Think back to Young's Double Slit Experiment

[tex] n\lambda = dsin(\theta) [/tex]

The right side of the equation solved for the path length difference between rays from the slits. In order for constructive interference to occur, the path length difference must equal an integer multiple of a wavelength (crests fall on crests). Similarly, destructive interference happened when the path length difference equaled an integer plus a half multiple of wavelength (0.5x, 1.5x, 2.5x...) (crests fall on troughs). However, notice in Young's Double Slit Experiment the light was coherent (in phase). In this problem the light is possibly not coherent as rays will undergo a 180 degree phase shift whenever they travel from a lower index of refraction to a higher index of refraction.

Notice in this case that the ray reflected from the top of the film has a 180 degree phase shift and the ray reflected from the bottom of the film also has a 180 degree phase shift. Therefore the two rays are actually for all intents and purposes in phase.

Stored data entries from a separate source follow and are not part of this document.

(** * wikitools3.api: the request execution and continuation engine

    A shallow embedding of [src/wikitools3/api.py] (Python 3) and the
    properties of its request encoder, transport executor, response
    decoder, continuation engine and result merger.

    Conventions of the embedding.
    - A Python [str] is a [string]; one [ascii] stands for one code point,
      so the model covers text whose code points are below 256 (U+0000 to
      U+00FF), and every statement about text is a statement about such
      text.  Where the source encodes text as UTF-8 a code point of 128 or
      more becomes two bytes.  Code points from 256 on, with their three
      and four bytes, and lone surrogates, on which [encode] and
      [quote_plus] raise UnicodeEncodeError, are outside the model.
    - A Python [dict] is an association list in insertion order, the order
      Python 3.7+ iterates it in: [d[k] = v] keeps the position of a key
      that is present and appends a new one.
    - Exceptions are values of [exn]; a call that can raise returns a
      [result].
    - Floating-point JSON numbers are outside the model; the two sleeps of
      the source add 0.5 to an integer, so durations are counted in half
      seconds.
    - [print] and [warnings.warn] are not modelled. *)

From Stdlib Require Import ZArith List String Ascii Bool Lia Permutation.
From Stdlib Require Import DecimalString.
Import ListNotations.

Open Scope string_scope.
Open Scope list_scope.
Open Scope Z_scope.

(** ** Python values *)

#[warnings="-register-all"]
Inductive value : Type :=
| VNone
| VBool (b : bool)
| VInt (n : Z)
| VStr (s : string)
| VBytes (s : string)
| VList (l : list value)
| VDict (d : list (string * value)).

Definition dict (V : Type) : Type := list (string * V).

Definition pdict : Type := dict value.

Inductive exn : Type :=
| TransportError (what : string)
  (* the exception [opener.open] raises: URLError, HTTPError, a socket
     timeout *)
| CannotCatch (context : string)
  (* TypeError "catching classes that do not inherit from BaseException is
     not allowed": what Python 3 raises when an exception reaches
     [except None]; the exception being handled is its __context__ *)
| TypeError
| KeyError (key : string)
| AttributeError
| ValueError
| UnsupportedOperation
  (* io.UnsupportedOperation: [seek] on an http.client.HTTPResponse *)
| APIError (args : list value)
| APIDisabled
| UserBlocked (info : value)
| External (what : string).
  (* raised by code outside the repository: poster3 *)

Inductive result (A : Type) : Type :=
| Ok (a : A)
| Raise (e : exn).

Arguments Ok {A} a.
Arguments Raise {A} e.

Definition bind {A B : Type} (r : result A) (f : A -> result B) : result B :=
  match r with
  | Ok a => f a
  | Raise e => Raise e
  end.

Declare Scope result_scope.
Delimit Scope result_scope with result.
Notation "x <- r ;; k" := (bind r (fun x => k))
  (at level 61, r at next level, right associativity) : result_scope.
Open Scope result_scope.

(** ** Dictionaries *)

Section Dict.
Context {V : Type}.

(** [d.get(k)] / [k in d] *)
Fixpoint dget (k : string) (d : dict V) : option V :=
  match d with
  | [] => None
  | (k', v) :: r => if String.eqb k' k then Some v else dget k r
  end.

Definition dmem (k : string) (d : dict V) : bool :=
  match dget k d with Some _ => true | None => false end.

(** [d[k]] *)
Definition dindex (k : string) (d : dict V) : result V :=
  match dget k d with Some v => Ok v | None => Raise (KeyError k) end.

(** [d[k] = v] *)
Fixpoint dset (k : string) (v : V) (d : dict V) : dict V :=
  match d with
  | [] => [(k, v)]
  | (k', v') :: r =>
      if String.eqb k' k then (k', v) :: r else (k', v') :: dset k v r
  end.
(** * AutoFixer: the issue remediation pipeline

    A shallow embedding of the webhook handler
    ([pages/api/github-webhook.ts], in the version that runs the BEFORE and
    AFTER sandboxes, the agent and the publication), the signature check
    and event filter
    ([lib/github-webhook.ts]), the issue parser ([lib/issue-parser.ts]), the
    in-memory run store ([lib/db.ts]) and the Daytona client
    ([lib/daytona.ts]), followed by the properties the design document
    states about them.

    Conventions.
    - A JavaScript string is represented by its UTF-8 encoding, as a Rocq
      [string] (a sequence of bytes).  [Buffer.from(s)] is then the byte
      sequence itself.
    - JavaScript numbers that the code uses (issue numbers, exit codes,
      ports, timestamps) are integers, modelled in [Z].
    - [await]ed calls are sequential; a rejected promise is a thrown error.
    - [console.log] and friends are not modelled. *)

From Stdlib Require Import ZArith String Ascii List Bool Lia.
From stdpp Require Import base gmap strings pretty list.

Local Open Scope Z_scope.
Local Open Scope string_scope.

(** ** JavaScript values and errors *)

(** [Error] objects: the constructor name and the message. *)
Record JsError := mkError { err_name : string; err_message : string }.

(** A call either returns or throws. *)
Inductive Outcome (A : Type) : Type :=
| Returned (a : A)
| Thrown (e : JsError).
Arguments Returned {A} a.
Arguments Thrown {A} e.

(** The values [JSON.parse] produces, plus [undefined].  A number written
    without fraction and exponent is a [JNum]; any other number keeps its
    text. *)
#[local] Unset Elimination Schemes.
Inductive JsVal : Type :=
| JUndefined
| JNull
| JBool (b : bool)
| JNum (n : Z)
| JFloat (literal : string)
| JStr (s : string)
| JArr (items : list JsVal)
| JObj (fields : list (string * JsVal)).
#[local] Set Elimination Schemes.

(** A property that may be absent ([undefined]), [null], or present. *)
Inductive JsOpt (A : Type) : Type :=
| Undefined
| Null
| Defined (a : A).
Arguments Undefined {A}.
Arguments Null {A}.
Arguments Defined {A} a.

(** The double quote character, and a string put between double quotes. *)
Definition dq : string := String (ascii_of_nat 34) EmptyString.
Definition quoted (s : string) : string := dq +:+ s +:+ dq.

(** ** The JavaScript runtime and the Node library

    What the repository takes from the platform: [crypto.createHmac],
    [JSON.parse] and [String.prototype.toLowerCase]. *)
Record Runtime := {
  (** [crypto.createHmac('sha256', key).update(msg).digest('hex')] *)
  hmac_sha256_hex : string -> string -> string;
  (** [JSON.parse(text)]; [None] when it throws a [SyntaxError] *)
  JSON_parse : string -> option JsVal;
  (** [s.toLowerCase()] *)
  toLowerCase : string -> string
}.

(** ** Strings *)

Definition is_lower_alnum (c : ascii) : bool :=
  let n := nat_of_ascii c in
  ((97 <=? n)%nat && (n <=? 122)%nat) || ((48 <=? n)%nat && (n <=? 57)%nat).

Definition is_hyphen (c : ascii) : bool := Ascii.eqb c "-"%char.

(** [s.replace(/[^a-z0-9]+/g, '-')]: every maximal run of characters outside
    [a-z0-9] becomes one hyphen.  [in_run] tells that the previous character
    was outside the class. *)
Fixpoint replace_unsafe_runs (in_run : bool) (s : string) : string :=
  match s with
  | EmptyString => EmptyString
  | String c r =>
      if is_lower_alnum c then String c (replace_unsafe_runs false r)
      else if in_run then replace_unsafe_runs true r
      else String "-"%char (replace_unsafe_runs true r)
  end.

So the path length difference between the two rays (for near normal incidence) is 2t and this should therefore be equal to an integer plus a half times the wavelength of light for destructive interference. In other words,

[tex] 2t = (n + \frac{1}{2})\lambda_{in film} [/tex]
 

What is the definition of waves travelling through mediums?

Waves travelling through mediums refer to the movement of energy through a medium, such as water, air, or a solid object. This energy causes the particles in the medium to vibrate, creating a disturbance that travels through the medium.

What is the difference between transverse and longitudinal waves?

Transverse waves move in a perpendicular direction to the direction of the wave, while longitudinal waves move in the same direction as the wave. In other words, transverse waves have a side-to-side motion, while longitudinal waves have a back-and-forth motion.

What is destructive interference?

Destructive interference occurs when two waves meet and their amplitudes cancel each other out. This results in a decrease or complete elimination of the resulting wave's amplitude. This can happen when two waves with opposite phases meet or when two waves with similar phases have different amplitudes.

How does the speed of a wave change when travelling through different mediums?

The speed of a wave changes when travelling through different mediums due to the change in the medium's properties, such as density and elasticity. In general, waves travel faster through denser mediums, as the particles are closer together and can transmit the energy more efficiently.

What is the relationship between wavelength, frequency, and speed of a wave?

The wavelength, frequency, and speed of a wave are all related through the wave equation: speed = frequency x wavelength. This means that as the frequency of a wave increases, the wavelength decreases, and vice versa. The speed of the wave remains constant, as long as it is travelling through the same medium.